§ Problem:
A stretch of the entries below is to be set down exactly, running from the line with "(** The fields" through the line with "parameters ([generator.length]) only. *)", both included, and no other line.

Extracted data entries:
┌────────

(** * jackpot: a bounded pool of net.Stream connections

    A shallow embedding of [index.js] (the [Manager] prototype) together with
    the properties of its allocation / release engine.

    The pool code runs on one thread; everything that happens between two
    synchronous runs of pool code (a connection emitting a signal, the
    factory calling back, the transport changing a connection's observable
    fields, a [process.nextTick] task) is an [Action] of the environment.
    The pool's own operations are functions on a [World]: the manager object
    ([self]), the objects it points to, and a [trace] of everything the pool
    does to the outside (callbacks invoked, events emitted, transport methods
    requested). *)

From Stdlib Require Import ZArith String List Bool Arith Lia Sorted.
Import ListNotations.
Open Scope Z_scope.

(** ** Data model *)

(** Connections and completion callbacks are JavaScript objects; the pool only
    compares them by identity. *)
Definition ref := nat.
Definition Callback := nat.

(** Errors are identified by their message. *)
Definition Error := string.

Definition no_factory : Error := "Specify a stream#factory"%string.
Definition factory_failed : Error := "The #factory failed to generate a stream"%string.
Definition pool_full : Error := "The connection pool is full"%string.

(** The fields of a connection that [isAvailable] reads.  [None] stands for a
    field that is [undefined]. *)
Record Connection := {
  readyState : string;
  _pendingWriteReqs : option Z;
  _writeQueue : option (list string);
  destroyed : bool
}.

(** A stream factory is a function; the pool looks at its declared number of
    parameters ([generator.length]) only. *)
Record Builder := { arity : nat }.

(** The methods of the transport that the pool requests on a connection. *)
Inductive Method := m_end | m_destroy | m_destroySoon.

(** The signals of a connection that the pool listens to. *)
Inductive Signal := sig_timeout | sig_error | sig_close | sig_end | sig_connect.

(** What the pool does to the outside world. *)
Inductive Effect :=
| Called (fn : Callback) (err : option Error) (connection : option ref)
| Generator_called
| Transport (connection : ref) (m : Method)
| Emitted_error (err : Error)
| Emitted_connection_close (connection : ref)
| Emitted_free (saved remaining : Z)
| Emitted_end
| Emitted_close.

(** The listeners the pool attaches to a connection.  Every call of [listen]
    creates a new [regenerate] closure and every call of [allocate] a new
    [either] closure (which captures the callback [fn]); [k] is the identity
    of the closure. *)
Inductive Listener :=
| regenerate (k : nat)
| either (k : nat) (fn : Callback).

(** [this]: the fields set by the constructor, and of the inherited
    EventEmitter what the pool's control flow depends on: whether an ['error']
    listener is registered ([emit('error')] throws without one), and the
    ['connection:close'] listeners installed by [end], each with the [size]
    variable it captured. *)
Record Manager := {
  limit : Z;
  pool : list ref;
  pending : Z;
  generator : option Builder;
  retries : Z;
  allocations : Z;
  releases : Z;
  on_error : bool;
  ending : list Z
}.

Record World := {
  self : Manager;
  heap : ref -> Connection;
  listeners : list (ref * Listener);
  (** calls of an asynchronous factory whose [generate] callback has not run *)
  requests : list (nat * Callback);
  (** [ticktock] closures queued with [process.nextTick] *)
  ticks : nat;
  (** identity of the next closure *)
  fresh : nat;
  (** [draws n] is the value of the [n]-th [Math.floor(Math.random() * 70)] *)
  draws : nat -> Z;
  drawn : nat;
  trace : list Effect
}.

(** *** Field updates *)

Definition set_pool (m : Manager) (p : list ref) : Manager :=
  {| limit := limit m; pool := p; pending := pending m; generator := generator m;
     retries := retries m; allocations := allocations m; releases := releases m;
     on_error := on_error m; ending := ending m |}.

Definition set_pending (m : Manager) (n : Z) : Manager :=
  {| limit := limit m; pool := pool m; pending := n; generator := generator m;
     retries := retries m; allocations := allocations m; releases := releases m;
     on_error := on_error m; ending := ending m |}.

Definition set_generator (m : Manager) (g : option Builder) : Manager :=
  {| limit := limit m; pool := pool m; pending := pending m; generator := g;
     retries := retries m; allocations := allocations m; releases := releases m;
     on_error := on_error m; ending := ending m |}.

Definition set_allocations (m : Manager) (n : Z) : Manager :=
  {| limit := limit m; pool := pool m; pending := pending m; generator := generator m;
     retries := retries m; allocations := n; releases := releases m;
     on_error := on_error m; ending := ending m |}.

Definition set_releases (m : Manager) (n : Z) : Manager :=
  {| limit := limit m; pool := pool m; pending := pending m; generator := generator m;
     retries := retries m; allocations := allocations m; releases := n;
     on_error := on_error m; ending := ending m |}.

Definition set_on_error (m : Manager) (b : bool) : Manager :=
  {| limit := limit m; pool := pool m; pending := pending m; generator := generator m;
     retries := retries m; allocations := allocations m; releases := releases m;
     on_error := b; ending := ending m |}.

Definition set_ending (m : Manager) (l : list Z) : Manager :=
  {| limit := limit m; pool := pool m; pending := pending m; generator := generator m;
     retries := retries m; allocations := allocations m; releases := releases m;
     on_error := on_error m; ending := l |}.

Definition set_self (w : World) (m : Manager) : World :=
  {| self := m; heap := heap w; listeners := listeners w; requests := requests w;
     ticks := ticks w; fresh := fresh w; draws := draws w; drawn := drawn w;
     trace := trace w |}.

Definition set_heap (w : World) (h : ref -> Connection) : World :=
  {| self := self w; heap := h; listeners := listeners w; requests := requests w;
     ticks := ticks w; fresh := fresh w; draws := draws w; drawn := drawn w;
     trace := trace w |}.

Definition set_listeners (w : World) (l : list (ref * Listener)) : World :=
  {| self := self w; heap := heap w; listeners := l; requests := requests w;
     ticks := ticks w; fresh := fresh w; draws := draws w; drawn := drawn w;
     trace := trace w |}.

Definition set_requests (w : World) (l : list (nat * Callback)) : World :=
  {| self := self w; heap := heap w; listeners := listeners w; requests := l;
     ticks := ticks w; fresh := fresh w; draws := draws w; drawn := drawn w;
     trace := trace w |}.

Definition set_ticks (w : World) (n : nat) : World :=
  {| self := self w; heap := heap w; listeners := listeners w; requests := requests w;
     ticks := n; fresh := fresh w; draws := draws w; drawn := drawn w;
     trace := trace w |}.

└────────

§ Task solution:
(** The fields of a connection that [isAvailable] reads.  [None] stands for a
    field that is [undefined]. *)
Record Connection := {
  readyState : string;
  _pendingWriteReqs : option Z;
  _writeQueue : option (list string);
  destroyed : bool
}.

(** A stream factory is a function; the pool looks at its declared number of
    parameters ([generator.length]) only. *)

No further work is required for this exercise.